MPVX is anyone’s to acquire, and it’s important to warn the at-risk crowd, while not making MPVX AIDS 2.0. We’ve got to get the message out to high-risk people, without making MPVX about us.
Meanwhile, it’s important to push back against what we’re seeing in the media and elsewhere. Don’t accept that this is solely a gay man’s problem just because we’re higher risk, and because media keeps noting our sexuality, like a kind of fake news. Whether it’s your inner monologue about MPVX and yourself, or in conversation with or response to others, remind yourself it’s not a gay disease, and educate people around you.

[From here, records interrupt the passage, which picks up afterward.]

(** * Home PPR: the data pipeline of [app.py]

    A shallow embedding of the record store, the schedule calculator, the
    filter views, the monthly aggregation, the calendar export selection and
    the mutation handlers of [app.py], with the properties of its
    specification.

    Conventions of the embedding.
    - A data frame is the list of its rows, in row order.
    - A cell that pandas holds as NaN / NaT / None is [None].
    - A timestamp is the integer pandas stores: nanoseconds since
      1970-01-01T00:00.  A calendar date is its proleptic Gregorian ordinal
      ([datetime.date.toordinal]).  [add_days] is the sum of a timestamp
      and a number of days where the library returns one; where
      [timedelta] or the timestamp addition raises is told by
      [next_service_date_checked].
    - A text is the UTF-8 encoding of the Python string, byte by byte.
    - The wall clock ([datetime.today()]) is the parameter [today]; one run
      of the script sees one value of it. *)

From Stdlib Require Import ZArith List Bool String Ascii Lia.
From Stdlib Require Import Sorting.Sorted.
From Stdlib Require DecimalString.
Import ListNotations.

Open Scope Z_scope.

(** ** Dates and timestamps (datetime / pandas Timestamp) *)

Module Calendar.

Definition date := Z.
Definition Timestamp := Z.

Definition NS_PER_DAY : Z := 86400000000000.

(** [date(1970, 1, 1).toordinal()] *)
Definition EPOCH_ORDINAL : Z := 719163.

(** [ts.date()], [series.dt.date]: the calendar day of a timestamp. *)
Definition ts_date (t : Timestamp) : date := t / NS_PER_DAY + EPOCH_ORDINAL.

(** [pd.to_datetime(d)] for a [date]: midnight of that day. *)
Definition to_datetime (d : date) : Timestamp := (d - EPOCH_ORDINAL) * NS_PER_DAY.

(** [t + timedelta(days=n)], [t + pd.Timedelta(days=n)]: the sum, where
    the library returns one.  It raises when the days or the sum are out
    of the range of the date types; [next_service_date_checked] tells
    where. *)
Definition add_days (t : Timestamp) (n : Z) : Timestamp := t + n * NS_PER_DAY.

(** [d + timedelta(days=n)] on dates. *)
Definition date_add_days (d : date) (n : Z) : date := d + n.

(** The Gregorian calendar of [datetime]: [_is_leap], [_days_before_year],
    [_days_in_month], [_days_before_month], [_ymd2ord], [_ord2ymd]. *)

Definition is_leap (year : Z) : bool :=
  (year mod 4 =? 0) && (negb (year mod 100 =? 0) || (year mod 400 =? 0)).

Definition days_before_year (year : Z) : Z :=
  let y := year - 1 in
  y * 365 + y / 4 - y / 100 + y / 400.

Definition DAYS_IN_MONTH (month : Z) : Z :=
  match month with
  | 1 => 31 | 2 => 28 | 3 => 31 | 4 => 30 | 5 => 31 | 6 => 30
  | 7 => 31 | 8 => 31 | 9 => 30 | 10 => 31 | 11 => 30 | 12 => 31
  | _ => 0
  end.

Definition DAYS_BEFORE_MONTH (month : Z) : Z :=
  match month with
  | 1 => 0 | 2 => 31 | 3 => 59 | 4 => 90 | 5 => 120 | 6 => 151
  | 7 => 181 | 8 => 212 | 9 => 243 | 10 => 273 | 11 => 304 | 12 => 334
  | _ => 0
  end.

Definition days_before_month (year month : Z) : Z :=
  DAYS_BEFORE_MONTH month + (if (2 <? month) && is_leap year then 1 else 0).

Definition ymd2ord (year month day : Z) : date :=
  days_before_year year + days_before_month year month + day.

Definition DI400Y : Z := 146097.
Definition DI100Y : Z := 36524.
Definition DI4Y : Z := 1461.

Definition ord2ymd (n0 : date) : Z * Z * Z :=
  let n := n0 - 1 in
  let n400 := n / DI400Y in
  let n := n mod DI400Y in
  let year := n400 * 400 + 1 in
  let n100 := n / DI100Y in
  let n := n mod DI100Y in
  let n4 := n / DI4Y in
  let n := n mod DI4Y in
  let n1 := n / 365 in
  let n := n mod 365 in
  let year := year + n100 * 100 + n4 * 4 + n1 in
  if (n1 =? 4) || (n100 =? 4) then (year - 1, 12, 31)
  else
    let leapyear := (n1 =? 3) && (negb (n4 =? 24) || (n100 =? 3)) in
    let month := Z.shiftr (n + 50) 5 in
    let preceding :=
      DAYS_BEFORE_MONTH month + (if (2 <? month) && leapyear then 1 else 0) in
    if n <? preceding then
      let month := month - 1 in
      let preceding :=
        preceding
        - (DAYS_IN_MONTH month + (if (month =? 2) && leapyear then 1 else 0)) in
      (year, month, n - preceding + 1)
    else (year, month, n - preceding + 1).
(** The comprehension over a key that is present is the whole field. *)
Lemma column_wf {A} ds key (entry : datum → option A) (l : list A) :
  well_formed ds → length l = SingleTaskDataset_len ds →
  (∀ idx, entry (datum_at ds idx) = l !! idx) →
  column ds key entry = Ok l.
Proof.
  intros Hwf Hlen Hentry. unfold column.
  apply mapM_Ok_Forall2, Forall2_same_length_lookup_2.
  { by rewrite length_seq. }
  intros i idx x [-> Hidx]%lookup_seq Hx; simpl.
  rewrite getitem_wf by done; simpl. by rewrite Hentry, Hx.
Qed.

(** The columns a validated store with SMILES contributes: its own
    sequences, with the identities given or else resolved from the
    SMILES. *)
Lemma task_columns_wf task ds sm :
  well_formed ds → SingleTaskDataset_len ds ≠ 0 → st_smiles ds = Some sm →
  task_columns smiles_to_unique_mol_id task ds
  = (ds_mol_ids ← match st_unique_ids ds with
                  | Some ids => Ok ids
                  | None => smiles_to_unique_mol_ids smiles_to_unique_mol_id sm
                  end;
     Ok {| al_smiles := sm;
           al_features := default [] (st_features ds);
           al_labels := st_labels ds;
           al_mol_ids := ds_mol_ids;
           al_tasks := replicate (SingleTaskDataset_len ds) task |}).
Proof.
  intros Hwf Hlen Hsm. unfold task_columns.
  assert (0 < SingleTaskDataset_len ds) as H0 by lia.
  pose proof Hwf as Hwf'. unfold well_formed, provided_length in Hwf'.
  rewrite (column_wf ds "smiles" d_smiles sm); [|done| |].
  2:{ apply (Hwf' "smiles"). by rewrite Hsm. }
  2:{ intros idx. simpl. by rewrite Hsm. }
  rewrite (column_wf ds "labels" d_labels (st_labels ds)) by done.
  rewrite getitem_wf by done. simpl.
  destruct (lookup_lt_is_Some_2 (st_labels ds) 0 H0) as [l0 Hl0].
  destruct (st_unique_ids ds) as [ids|] eqn:Hids; simpl.
  - assert (length ids = SingleTaskDataset_len ds) as Hil
      by (apply (Hwf' "unique_ids"); by rewrite ?Hids).
    destruct (lookup_lt_is_Some_2 ids 0) as [i0 Hi0]; [lia|]. rewrite Hi0.
    rewrite (column_wf ds "unique_ids" d_unique_ids ids);
      [|done|done|intros idx; simpl; by rewrite ?Hids].
    simpl. destruct (st_features ds) as [fs|] eqn:Hfs; simpl; [|done].
    assert (length fs = SingleTaskDataset_len ds) as Hfl
      by (apply (Hwf' "features"); by rewrite ?Hfs).
    destruct (lookup_lt_is_Some_2 fs 0) as [f0 Hf0]; [lia|]. rewrite Hf0.
    by rewrite (column_wf ds "features" d_features fs);
      [|done|done|intros idx; simpl; by rewrite ?Hfs].
  - destruct (smiles_to_unique_mol_ids _ sm) as [ids|e]; simpl; [|done].
    destruct (st_features ds) as [fs|] eqn:Hfs; simpl; [|done].
    assert (length fs = SingleTaskDataset_len ds) as Hfl
      by (apply (Hwf' "features"); by rewrite ?Hfs).
    destruct (lookup_lt_is_Some_2 fs 0) as [f0 Hf0]; [lia|]. rewrite Hf0.
    by rewrite (column_wf ds "features" d_features fs);
      [|done|done|intros idx; simpl; by rewrite ?Hfs].
Qed.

Someone’s got to do it right, it might as well be us. And if it’s not MPVX, it will be something else. South of the border this week, the Centre for Disease Control in the US just warned of an outbreak of the serious-to-deadly Meningococcal Disease in Florida among – you guessed it… gay men.
Get vaccinated, have a blessed Pride, and don’t take ownership of this, or any other disease.
Otherwise it’s all just a miserable history repeating. Gay men deserve much better than that.
- Shaun Proulx, GGN Founder + Publisher
“The consequences of not learning from the past are many…” Bro the only ones who didn’t learn are the gay dudes that think you can live a sexually indulgent lifestyle without consequence. You’re writing a lot about the stigma of concepts, but the only stigma is against self-destructive behavior, so obviously driven by an addictive need for escape from self. You can’t eat cake and sweets all day everyday and not have consequence. Life is about balance, not indulgence, and no matter how many pills or injections we offer, there will always be a new means of balance, of stopping what is so obviously off-course.
Shaun,
Thank you for a timely call-out of this insidious linking of “monkey pox” and the gay male community. (Shades of Mediaeval Times, should we just throw in the towel now and call ourselves ‘lusty wenches’ and refer to STIs as “the [insert rival nationality here] disease”?)
If there was a time when we did not need another straw on the camel’s back of gay men’s culpability for, it seems, just about everything, this is the time. (It’s a funny old world, isn’t it, when teaching kids about queer sexuality or supporting trans teens in their desire to be their authentic selves is seen as a greater threat than unrestricted access to firearms. But don’t get me started.)
I’ve been piping in my small, shrill voice from my corner for at least a decade now that there would come a time when our North American blindness to the realities of life for queer folx in the wider world would explode in our faces. QAnon, with its surfacing and normalizing of the myth of gay men as predators (“groomers,” that hideous term), and the criminalizing of queer in Poland, Russia, Hungary and the US are the first detonations. I don’t doubt that those of malicious intent will leap on this latest public health crisis and exploit it.
And now back to my corner, to work out exactly how to push back against the ignorant and the media-illiterate using the very things they disdain: facts, common sense and evidence.